投打に高いセンスを見せるのが難波侑平(創志学園)。身のこなしの軽いフォームで140キロ台をマークするピッチング、広角に打ち分けるバッティングはいずれも高校生では上位。他にもショートの守備では全国トップクラスの嶋谷将平(宇部鴻城)、三拍子揃った外野手の西浦颯大(明徳義塾)などにも注目だ。
最後の九州はバッテリーに好素材が揃った。まず投手で素材の良さが光るのが田中瑛斗(柳ケ浦)だ。

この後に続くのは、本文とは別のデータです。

Definition usage_b_twice : dict :=
  (usage 6300 2700 9000 f_0_45 27
     ++ [ ("_original_cost", PFloat f_0_15); ("_original_api_calls", PInt 9);
          ("_retry_count", PInt 2); ("_multiplier", PInt 3) ])%list.

Definition record_b_once : pyval :=
  PDict (record_fields "task-b" "2" messages_b false usage_b_once).

Definition record_b_twice : pyval :=
  PDict (record_fields "task-b" "2" messages_b false usage_b_twice).

Definition record_c : pyval :=
  PDict (record_fields "task-c" "3" [message "assistant" "42"] true
           (usage 10 5 15 f_0_125 1)).

(** A record whose Level is none of the three tiers. *)
Definition record_d : pyval :=
  PDict (record_fields "task-d" "4" [message "assistant" "none"] true
           (usage 10 5 15 f_1_0 1)).

Definition doc (o : pyval) : string := render o ++ nl.

Definition documents : list pyval := [record_a; record_b; record_c; record_d].

Fixpoint find_document (text : string) (known : list pyval) : option pyval :=
  match known with
  | [] => None
  | o :: rest => if String.eqb text (doc o) then Some o else find_document text rest
  end.

(** A [json] that reads the sample documents and nothing else. *)
#[export] Instance sample_json : Json := {
  json_loads := fun text => find_document text documents;
  json_dumps := render
}.

(** A disk on which every write succeeds. *)
Definition reliable_disk : Disk := {|
  write_outcome_of := fun _ _ => Written
|}.
Definition basic_block (inputs : keras_tensor) (filters strides : Z)
    (prior_stddev : Q) (dataset_size : Z) (stddev_init : Q)
    : result keras_tensor :=
  let x := inputs in
  let y := inputs in
  let y := BatchNormalization y in
  let y := Activation "relu" y in
  sf ← truediv_one dataset_size;
  let y := Conv2DFlipout filters 3 strides
             {| he_stddev_init := stddev_init |}
             {| stddev := prior_stddev; scale_factor := sf |} y in
  let y := BatchNormalization y in
  let y := Activation "relu" y in
  sf ← truediv_one dataset_size;
  let y := Conv2DFlipout filters 3 1
             {| he_stddev_init := stddev_init |}
             {| stddev := prior_stddev; scale_factor := sf |} y in
  x ← (if negb (is_compatible_with (static_shape x) (static_shape y))
       then sf ← truediv_one dataset_size;
            mret (Conv2DFlipout filters 1 strides
                    {| he_stddev_init := stddev_init |}
                    {| stddev := prior_stddev; scale_factor := sf |} x)
       else mret x);
  mret (Add x y).

(** [for _ in range(n): x = body(x)] for a body that may raise. *)
Fixpoint repeat_result {A : Type} (n : nat) (body : A -> result A) (x : A)
    : result A :=
  match n with
  | O => mret x
  | S n' => x' ← body x; repeat_result n' body x'
  end.

Definition group (inputs : keras_tensor) (filters strides num_blocks : Z)
    (prior_stddev : Q) (dataset_size : Z) (stddev_init : Q)
    : result keras_tensor :=
  x ← basic_block inputs filters strides
        prior_stddev dataset_size stddev_init;
  repeat_result (Z.to_nat (num_blocks - 1))
    (fun x => basic_block x filters 1 prior_stddev dataset_size stddev_init)
    x.

Definition wide_resnet (input_shape : list Z)
    (depth width_multiplier num_classes : Z)
    (prior_stddev : Q) (dataset_size : Z) (stddev_init : Q)
    : result keras_tensor :=
  if negb ((depth - 4) mod 6 =? 0)
  then Raises (ValueError "depth should be 6n+4 (e.g., 16, 22, 28, 40).")
  else
    let num_blocks := (depth - 4) / 6 in
    let inputs := Input input_shape in
    sf ← truediv_one dataset_size;
    let x := Conv2DFlipout 16 3 1
               {| he_stddev_init := stddev_init |}
               {| stddev := prior_stddev; scale_factor := sf |} inputs in
    x ← foldl
          (fun (rx : result keras_tensor) '(strides, filters) =>
             x ← rx;
             group x (filters * width_multiplier) strides num_blocks
                   prior_stddev dataset_size stddev_init)
          (mret x)
          (zip [1; 2; 2] [16; 32; 64]);
    let x := BatchNormalization x in
    let x := Activation "relu" x in
    let x := AveragePooling2D 8 x in
    let x := Flatten x in
    sf ← truediv_one dataset_size;
    mret (DenseFlipout num_classes
            {| he_stddev_init := stddev_init |}
            {| stddev := prior_stddev; scale_factor := sf |} x).

(** *** The part of [main] that derives values from the flags *)

(** [tfds.builder(FLAGS.dataset).info], as far as [main] reads it. *)
Record dataset_info : Type := {
  train_num_examples : Z;
  test_num_examples : Z;
  label_num_classes : Z;
  image_shape : list Z
}.

(** The arguments [main] passes to [utils.LearningRateSchedule]. *)
Record LearningRateSchedule : Type := {
  lrs_steps_per_epoch : Z;
  lrs_base_lr : Q;
  lrs_decay_ratio : Q;
  lrs_decay_epochs : list Z;
  lrs_warmup_epochs : Z
}.

Record setup : Type := {
  batch_size : Z;
  train_dataset_size : Z;
  steps_per_epoch : Z;
  steps_per_eval : Z;
  num_classes : Z;
  network : keras_tensor;
  lr_schedule : LearningRateSchedule
}.

Definition main_setup (F : FLAGS) (ds_info : dataset_info) : result setup :=
  let batch_size := per_core_batch_size F * num_cores F in
  let train_dataset_size := train_num_examples ds_info in
  steps_per_epoch ← floordiv train_dataset_size batch_size;
  steps_per_eval ← floordiv (test_num_examples ds_info) batch_size;
  let num_classes := label_num_classes ds_info in
  network ← wide_resnet (image_shape ds_info) 28 10 num_classes
              (prior_stddev F) train_dataset_size (stddev_init F);
  (* Linearly scale learning rate and the decay epochs by vanilla
     settings. *)
  let base_lr := (base_learning_rate F * inject_Z batch_size / 128)%Q in
  let lr_decay_epochs :=
    map (fun start_epoch => (start_epoch * train_epochs F) / 200)
        (lr_decay_epochs F) in
  let lr_schedule :=
    {| lrs_steps_per_epoch := steps_per_epoch;
       lrs_base_lr := base_lr;
       lrs_decay_ratio := lr_decay_ratio F;
       lrs_decay_epochs := lr_decay_epochs;
       lrs_warmup_epochs := lr_warmup_epochs F |} in
  mret {| batch_size := batch_size;
          train_dataset_size := train_dataset_size;
          steps_per_epoch := steps_per_epoch;
          steps_per_eval := steps_per_eval;
          num_classes := num_classes;
          network := network;
          lr_schedule := lr_schedule |}.

(** *** The training state *)

(** What [checkpoint.save] writes: model, optimizer and global step. *)
Record checkpoint : Type := {
  ck_epoch : Z;
  ck_variables : list variable;
  ck_optimizer : optimizer_state;
  ck_global_step : Z
}.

まだ細身だがいかにもピッチャーらしい手足の長い体つきで、伸びやかに柔らかく腕を振れるフォームは一級品。球持ちが長いため、低めのボールもよく伸びる。6月に行われた東海大相模との練習試合では日米11球団のスカウトが集結し、口々に称賛を送っていた。センバツで抜群の安定感を見せた三浦銀二(福岡大大濠)、同じくセンバツで最速149キロをマークした山口翔(熊本工)も変わらず注目度は高い。昨年阪神に入団した藤谷洸介を兄に持つ藤谷勇介(延岡学園)も中学時代から評判の大型右腕だ。

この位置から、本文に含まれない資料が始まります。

(** ** [create_booking.py] *)

Definition create_booking_on (console : Console) (passenger_id : string)
    (pickup_lat pickup_lng dropoff_lat dropoff_lng : float)
  : M response :=
  try_except console "Error creating booking: " Failure (
    (* Verify passenger exists *)
    passenger ← get_passenger passenger_id;
    match passenger with
    | None =>
        mret (Failure ("Passenger with ID " +:+ passenger_id
                         +:+ " does not exist"))
    | Some passenger_data =>
        (* Generate a unique ID for the booking *)
        booking_id ← uuid4_str;
        (* Generate a geohash for the pickup location (simplified version) *)
        geohash ← lift (simplified_geohash pickup_lat pickup_lng);
        (* Create booking document *)
        distance ← randint 1000 5000;
        duration ← randint 300 1200;
        fare ← randint 25 100;
        let booking_data :=
          {| id := booking_id;
             passengerId := passenger_id;
             passengerName :=
               default (VStr "Unknown Passenger") (passenger_data !! "name");
             passengerPhone :=
               default (VStr "Unknown") (passenger_data !! "phoneNumber");
             passengerCount := None;
             pickupLocation :=
               {| pickup_latitude := pickup_lat;
                  pickup_longitude := pickup_lng;
                  pickup_name := "Pickup at " +:+ format_6f pickup_lat
                                   +:+ ", " +:+ format_6f pickup_lng;
                  geohash := geohash |};
             dropoffLocation :=
               {| dropoff_latitude := dropoff_lat;
                  dropoff_longitude := dropoff_lng;
                  dropoff_name := "Dropoff at " +:+ format_6f dropoff_lat
                                    +:+ ", " +:+ format_6f dropoff_lng |};
             status := "pending";
             dateTime := SERVER_TIMESTAMP;
             estimatedDistance := distance;
             estimatedDuration := duration;
             estimatedFare := fare;
             isGroupBooking := None;
             driverId := None;
             createdAt := SERVER_TIMESTAMP;
             updatedAt := SERVER_TIMESTAMP;
             guardianNotification := None |} in
        (* Add guardian notification info if available *)
        g ← lift (guardian_block passenger_data);
        let booking_data := with_guardian booking_data g in
        (* Create booking document *)
        set_booking booking_id booking_data;;
        print console ("Created booking with ID: " +:+ booking_id);;
        mret (Success booking_id None None "Booking created successfully")
    end).
(** * Yield optimizer: rate adapters, yield comparator, rebalance plan and
      MultiSend batch encoding

    Shallow embedding of
    - [src/contracts/aave.ts]       ([getAaveAPY], [getAaveBalance]),
    - [src/contracts/compound.ts]   ([getCompoundAPY], [getCompoundBalance]),
    - [src/yieldMonitor.ts]         ([compareYields]),
    - [src/triggerx-yield-optimizer.ts]
        ([generatePlaceholderTransaction], [generateRebalanceTransactions],
         the job input of [createYieldOptimizerJob]),
    - [api/monitor.ts]              ([getAaveAPY], [getCompoundAPY], [handler]),
    - [src/checkBalance.ts]
        ([getTokenSymbol], [getTokenDecimals], [getWalletBalances],
         [checkBalances]),
    - the fork-test job script      ([generateTestRebalanceTransactions]),
    - [foundry/script/SafeModuleAaveSupply.s.sol]
        ([_ensureModuleEnabled], [_buildAaveSupplyMultiSend],
         [_executeViaModule]).

    JavaScript numbers are IEEE-754 binary64 values; the two rate
    conversions and the arithmetic of the comparator ([-], [Math.abs], [>],
    [>=]) are embedded with the standard library's [SpecFloat] operations
    at precision 53, so every rounding step of the source expression is
    the one the JavaScript engine performs.  Bigints are integers. *)

From Stdlib Require Import ZArith List Bool Lia String Ascii.
From Stdlib Require Import Strings.Byte DecimalString.
From Stdlib Require Import Floats.SpecFloat.
Import ListNotations.

Open Scope Z_scope.

(* ================================================================== *)
(** ** JavaScript control flow: completions, [try]/[catch], truthiness *)
(* ================================================================== *)

Module JS.

(** The three fields of a thrown [Error] object that the handlers probe
    ([error.code], [error.value], [error.message]); a field that is absent
    ([undefined]) is [None]. *)
Record error := mkError {
  err_code : option string;
  err_value : option string;
  err_message : option string
}.

(** Completion of a block inside a function body: it falls through with a
    value, executes [return r], or throws. *)
Inductive completion (R A : Type) : Type :=
| Normal (a : A)
| ReturnC (r : R)
| ThrowC (e : error).

Arguments Normal {R A} a.
Arguments ReturnC {R A} r.
Arguments ThrowC {R A} e.

(** What the caller of an (awaited) function observes. *)
Inductive outcome (R : Type) : Type :=
| Returned (r : R)
| Thrown (e : error).

Arguments Returned {R} r.
Arguments Thrown {R} e.

Definition bind {R A B} (c : completion R A) (k : A -> completion R B)
  : completion R B :=
  match c with
  | Normal a => k a
  | ReturnC r => ReturnC r
  | ThrowC e => ThrowC e
  end.
(** * User API: registration, login, profile and the bearer-token gate

    A shallow embedding of the user subsystem of the REST service:

    - [repositories/user.repository.js]  ([mapRow], [findByEmail], [findById],
      [createUser]) over the [users] table reached through [query];
    - [models/user.model.js]             (class [User]);
    - [services/user.service.js]         ([registerUser], [loginUser],
      [getProfile]);
    - [controllers/user.controller.js]   ([register], [login], [me]);
    - [middlewares/auth.middleware.js]   ([authMiddleware]);
    - [routes/user.routes.js]            (the protected route [GET /me]);
    - the category repository, model, service and controller.

    The asynchronous functions are written in a state-and-exception monad over
    a [World] (table contents, clock, entropy, the requests of other clients
    that interleave at I/O points, and a trace of the calls made).  The
    third-party packages [bcrypt] and [jsonwebtoken] are parameters of the
    development; PostgreSQL is modelled as one table. *)

From Stdlib Require Import ZArith List String Ascii Bool Lia DecimalString.
Import ListNotations.

Local Open Scope string_scope.
Local Open Scope Z_scope.

Set Implicit Arguments.
Set Warnings "-register-all".

(* ------------------------------------------------------------------------- *)
(** ** JavaScript values used by the code *)

Module Js.

(** An [Error] object as far as the code reads it: [message], the optional
    [statusCode] set by the services, and the optional [code] that the
    PostgreSQL driver sets to the SQLSTATE. *)
Record Error : Type := mkError {
  message : string;
  statusCode : option Z;
  code : option string
}.

(** [new Error(msg)] followed by [error.statusCode = n]. *)
Definition httpError (msg : string) (n : Z) : Error :=
  {| message := msg; statusCode := Some n; code := None |}.

(** Truthiness of a string-or-undefined value: [undefined] and [""] are
    falsy. *)
Definition truthy (v : option string) : bool :=
  match v with
  | Some s => negb (s =? "")%string
  | None => false
  end.

(** [v || d] where [v] is a string or [undefined]. *)
Definition orString (v : option string) (d : string) : string :=
  match v with
  | Some s => if (s =? "")%string then d else s
  | None => d
  end.

(** [v || d] where [v] is a number or [undefined]: [0] is falsy. *)
Definition orNumber (v : option Z) (d : Z) : Z :=
  match v with
  | Some n => if n =? 0 then d else n
  | None => d
  end.

(** [s.split(" ")]: cut at every single space; the result is never empty. *)
Fixpoint split (s : string) : list string :=
  match s with
  | EmptyString => [EmptyString]
  | String c r =>
      if Ascii.eqb c " "%char then EmptyString :: split r
      else match split r with
           | h :: t => String c h :: t
           | [] => [String c EmptyString]
           end
  end.

(** [parts.join(" ")]. *)
Fixpoint join (parts : list string) : string :=
  match parts with
  | [] => EmptyString
  | [p] => p
  | p :: rest => p ++ String " "%char (join rest)
  end.

(** Does the string contain a space? *)
Fixpoint hasSpace (s : string) : bool :=
  match s with
  | EmptyString => false
  | String c r => Ascii.eqb c " "%char || hasSpace r
  end.

(** JSON documents written by [res.json].  A [Date] is represented by its
    epoch value. *)
Inductive Json : Type :=
| JNum (n : Z)
| JStr (s : string)
| JObj (fields : list (string * Json)).

(** Keys of the top level of an object. *)
Definition keys (j : Json) : list string :=
  match j with
  | JObj fields => map fst fields
  | _ => []
  end.

(** Field lookup, [j[k]]. *)
Definition field (k : string) (j : Json) : option Json :=
  match j with
  | JObj fields =>
      match find (fun kv => (fst kv =? k)%string) fields with
      | Some kv => Some (snd kv)
      | None => None
      end
  | _ => None
  end.

(** Does key [k] occur at any depth of the document? *)
Fixpoint mentionsKey (k : string) (j : Json) : bool :=
  match j with
  | JObj fields =>
      (fix go (l : list (string * Json)) : bool :=
         match l with
         | [] => false
         | (k', v) :: l' => (k' =? k)%string || mentionsKey k v || go l'
         end) fields
  | _ => false
  end.

End Js.

(** An HTTP response: [res.status(status).json(body)]. *)
Record Response : Type := mkResponse {
  status : Z;
  body : Js.Json
}.

Definition messageBody (msg : string) : Js.Json :=
  Js.JObj [("message", Js.JStr msg)].

(* ------------------------------------------------------------------------- *)
(** ** Outcomes and the world the handlers run in *)

(** An [async] body either returns or throws. *)
Inductive Outcome (A : Type) : Type :=
| Return (a : A)
| Throw (e : Js.Error).

Arguments Return {A} a.
Arguments Throw {A} e.

(** A row of the [users] table, with the column names of the SQL text. *)
Record Row : Type := mkRow {
  id : Z;
  name : string;
  email : string;
  password_hash : string;
  created_at : Z
}.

サウスポーでは川端健斗(秀岳館)がナンバーワン。テイクバックで左肩が大きく下がるが、高い位置から腕を振ることができており、ボールの角度は目を見張るものがある。昨年と比べてフォームのキレは格段によくなっており、スピードも148キロまでアップした。夏は悲願の甲子園優勝にも期待がかかる。
捕手では村上宗隆(九州学院)と古賀悠斗(福岡大大濠)の二人。村上は1年夏から4番を任されて甲子園に出場し、清宮とも比較されたスラッガー。大きな体を持て余しておらず、柔らかいスイングで飛距離が出るバッティングは見事だ。そして捕手としても高い守備力を誇っており、打てる捕手という意味では清宮、安田より希少価値があると評価する球団もある。

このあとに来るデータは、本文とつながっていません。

Lemma keep_from_sublist i s lines : keep_from i s lines `sublist_of` lines.
Proof.
  revert i. induction lines as [|line lines IH]; intros i; simpl.
  - constructor.
  - destruct (decide (i ∈ s)); constructor; apply IH.
Qed.

Lemma keep_from_length i s lines :
  length (keep_from i s lines)
  = length (filter (λ j, j ∉ s) (seqZ i (Z.of_nat (length lines)))).
Proof.
  revert i. induction lines as [|line lines IH]; intros i; [done|].
  cbn [length keep_from]. rewrite seqZ_succ, filter_cons.
  destruct (decide (i ∈ s)).
  - rewrite decide_False by tauto. apply IH.
  - rewrite decide_True by done. simpl. by rewrite IH.
Qed.

(** C9.  The set [lines_to_remove] is the union of the listed ranges;
    the deletion step returns the lines whose indices lie outside that
    union, each as it was and in the original order, and so a sublist of
    the lines it was given (a line is removed once, however many ranges
    hold its index). *)
Theorem deletion_frame hs lines :
  (∀ i, i ∈ lines_to_remove hs ↔ covered hs i) ∧
  new_lines hs lines = surviving hs lines ∧
  new_lines hs lines `sublist_of` lines.
Proof.
  split; [apply elem_of_lines_to_remove|]. split.
  - unfold new_lines, surviving, enumerate. rewrite keep_from_filter.
    f_equal. apply list_filter_iff. intros [i line]. simpl.
    by rewrite elem_of_lines_to_remove.
  - apply keep_from_sublist.
Qed.

Lemma filter_split_length {A} (P Q R : A → Prop)
  `{!∀ x, Decision (P x), !∀ x, Decision (Q x), !∀ x, Decision (R x)}
  (l : list A) :
  (∀ x, x ∈ l → (P x ↔ Q x ∨ R x) ∧ ¬ (Q x ∧ R x)) →
  length (filter P l) = (length (filter Q l) + length (filter R l))%nat.
Proof.
  induction l as [|x l IH]; intros Hall; [done|].
  destruct (Hall x (list_elem_of_here _ _)) as [HP HQR].
  assert (IH' := IH (λ y Hy, Hall y (list_elem_of_further _ _ _ Hy))).
  rewrite !filter_cons.
  destruct (decide (P x)), (decide (Q x)), (decide (R x)); simpl;
    tauto || lia.
Qed.

Lemma filter_all_length {A} (P : A → Prop) `{!∀ x, Decision (P x)}
  (l : list A) :
  (∀ x, x ∈ l → P x) → length (filter P l) = length l.
Proof.
  induction l as [|x l IH]; intros Hall; [done|].
  rewrite filter_cons_True by (apply Hall; by left).
  simpl. rewrite IH; [done|]. intros y Hy. apply Hall. by right.
Qed.

Lemma interval_count a b i (k : nat) :
  length (filter (λ j, a ≤ j ≤ b) (seqZ i (Z.of_nat k)))
  = Z.to_nat (Z.min (b + 1) (i + Z.of_nat k) - Z.max a i).
Proof.
  revert i. induction k as [|k IH]; intros i.
  - simpl. lia.
  - specialize (IH (i + 1)). rewrite seqZ_succ, filter_cons.
    destruct (decide (a ≤ i ≤ b)); simpl; lia.
Qed.

Lemma uncovered_count hs (n : nat) :
  Forall (λ h, 0 ≤ start h ≤ end_ h ∧ end_ h < Z.of_nat n) hs →
  pairwise_disjoint hs →
  Z.of_nat (length (filter (λ i, ¬ covered hs i) (seqZ 0 (Z.of_nat n))))
  = Z.of_nat n - removed_count hs.
Proof.
  induction hs as [|h hs IH]; intros Hrange Hdisj.
  - rewrite filter_all_length, length_seqZ; [simpl; lia|].
    intros i _. unfold covered. rewrite Exists_nil. tauto.
  - apply Forall_cons in Hrange as [Hh Hrange]. destruct Hdisj as [Hh' Hdisj].
    specialize (IH Hrange Hdisj). cbn [removed_count].
    rewrite (filter_split_length (λ i, ¬ covered hs i)
               (λ i, ¬ covered (h :: hs) i) (in_range h)) in IH.
    + unfold in_range in IH at 2. rewrite interval_count in IH. lia.
    + intros i _. unfold covered. rewrite Exists_cons. split.
      * split; [destruct (decide (in_range h i)); tauto|].
        intros [Hq|Hr]; [tauto|]. rewrite Exists_exists.
        intros (h' & Hin & Hr'). rewrite Forall_forall in Hh'.
        specialize (Hh' h' Hin). unfold in_range in *. lia.
      * tauto.
Qed.

(** C2 (as amended).  When the removed descriptors have ranges inside
    the file, [0 <= start <= end < line count], that are pairwise
    disjoint, the number of lines after the deletion step is the number
    before it, less the sum of [end - start + 1] over the removed
    descriptors. *)
Theorem line_count_conservation hs lines :
  Forall (λ h, 0 ≤ start h ≤ end_ h ∧ end_ h < Z.of_nat (length lines)) hs →
  pairwise_disjoint hs →
  Z.of_nat (length (new_lines hs lines))
  = Z.of_nat (length lines) - removed_count hs.
Proof.
  intros Hrange Hdisj. unfold new_lines. rewrite keep_from_length.
  rewrite <- (uncovered_count hs (length lines) Hrange Hdisj).
  f_equal. f_equal. apply list_filter_iff. intros i.
  by rewrite elem_of_lines_to_remove.
Qed.
End deletion.

(** ** The Scanner *)

Section scanner.
Import Scanner.
Implicit Types (st : state) (m : current) (line : string) (i : Z).

(** C3.  In a method, a line that is no declaration adds its net brace
    delta to the counter; when, and only when, the counter is back to
    zero with an opening brace seen on the method's lines, the method is
    closed at that line: its descriptor is appended with the line's
    index as end, and tracking resets.  Otherwise nothing is appended
    and the method goes on with the new count. *)
Theorem tracked_line i line st m :
  tracking st m →
  is_declaration line = false →
  ∃ st', scan_line i line st = Ok st' ∧
    (closes st m line →
       handlers st' = handlers st ++ [closed_at (with_line m line) i] ∧
       current_method st' = None ∧ in_method st' = false ∧
       brace_count st' = 0) ∧
    (¬ closes st m line →
       handlers st' = handlers st ∧
       tracking st' (with_line m line) ∧
       brace_count st' = brace_count st + net_braces line).
Proof.
  intros [Hin Hcur] Hdecl. unfold scan_line, closes.
  unfold is_declaration in Hdecl. rewrite Hdecl, Hin, Hcur.
  destruct (Z.eqb_spec (brace_count st + net_braces line) 0) as [Ez|Ez];
    destruct (Py.contains "{" _) eqn:Eb; simpl; eexists;
    (split; [reflexivity|]); simpl.
  - split; [done|]. intros []. done.
  - split; [by intros [_ ?]|]. by intros _.
  - split; [by intros [? _]|]. by intros _.
  - split; [by intros [? _]|]. by intros _.
Qed.

Lemma scan_line_invariant i line st st' :
  scan_invariant i st → scan_line i line st = Ok st' →
  scan_invariant (i + 1) st'.
Proof.
  intros (Hi & Hall & Hsort & Hcur). unfold scan_line.
  assert (Hall' : Forall (λ h, 0 ≤ start h ∧ start h + 1 ≤ end_ h
                               ∧ end_ h < i + 1) (handlers st)).
  { apply (Forall_impl _ _ _ Hall). simpl. lia. }
  destruct (Re.match_ declaration_pattern line).
  { destruct (Re.search name_pattern line) as [ps|]; [|done].
    intros [= <-]. split_and!; simpl; [lia|done|done|].
    intros m [= <-]. simpl. split; [lia|].
    apply (Forall_impl _ _ _ Hall). simpl. lia. }
  assert (Hsame : scan_invariant (i + 1) st).
  { split_and!; [lia|done|done|].
    intros m' Hm'. destruct (Hcur m' Hm'). split; [lia|done]. }
  destruct (in_method st); [|by intros [= <-]].
  destruct (current_method st) as [m|] eqn:Em; [|by intros [= <-]].
  destruct (Hcur m eq_refl) as [Hm Hbefore].
  destruct (_ && _).
  - intros [= <-]. split_and!; simpl; [lia| | |done].
    + apply Forall_app. split; [done|].
      repeat constructor; simpl; lia.
    + apply StronglySorted_app_2; [|done|repeat constructor].
      intros h1 h2 Hh1 ->%list_elem_of_singleton. simpl.
      rewrite Forall_forall in Hall, Hbefore.
      specialize (Hall _ Hh1). specialize (Hbefore _ Hh1). lia.
  - intros [= <-]. split_and!; simpl; [lia|done|done|].
    intros m' [= <-]. simpl. split; [lia|done].
Qed.

Lemma scan_from_invariant ls i st st' :
  scan_invariant i st → scan_from i ls st = Ok st' →
  scan_invariant (i + Z.of_nat (length ls)) st'.
Proof.
  revert i st. induction ls as [|line ls IH]; intros i st Hinv; simpl.
  - intros [= <-]. by rewrite Z.add_0_r.
  - destruct (scan_line i line st) as [st1|] eqn:E; [|done]. simpl.
    intros H. apply (scan_line_invariant _ _ _ _ Hinv) in E.
    apply (IH _ _ E) in H.
    by replace (i + Z.of_nat (S (length ls))) with (i + 1 + Z.of_nat (length ls)) by lia.
Qed.

Lemma scan_invariant_initial : scan_invariant 0 initial.
Proof. split_and!; simpl; [done|constructor|constructor|done]. Qed.

Lemma scan_invariant_end content hs :
  scan content = Ok hs →
  ∃ st, scan_invariant (Z.of_nat (length (lines_of content))) st ∧
        handlers st = hs.
Proof.
  unfold scan. destruct (scan_from 0 _ initial) as [st|] eqn:E; [|done].
  intros [= <-]. exists st. split; [|done].
  by apply (scan_from_invariant _ _ _ _ scan_invariant_initial) in E.
Qed.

一方の古賀も決して大柄ではないものの、その強肩強打は間違いなく超高校級。リストの強さが攻守に生かされており、甘いボールはスタンドまで運ぶパワーもある。先述した篠原、中村も含め今年の高校生捕手は豊作と言って間違いないだろう。
ここで取り上げた選手以外にもまだまだ隠れた逸材は多く存在している。また、沖縄では平良海馬(八重山商工)が154キロをマークしながら1回戦で敗退するなど夏の高校野球は本当に儚いものでもある。将来のスター候補が放つ一瞬のきらめきにぜひ注目してもらいたい。(文・西尾典文)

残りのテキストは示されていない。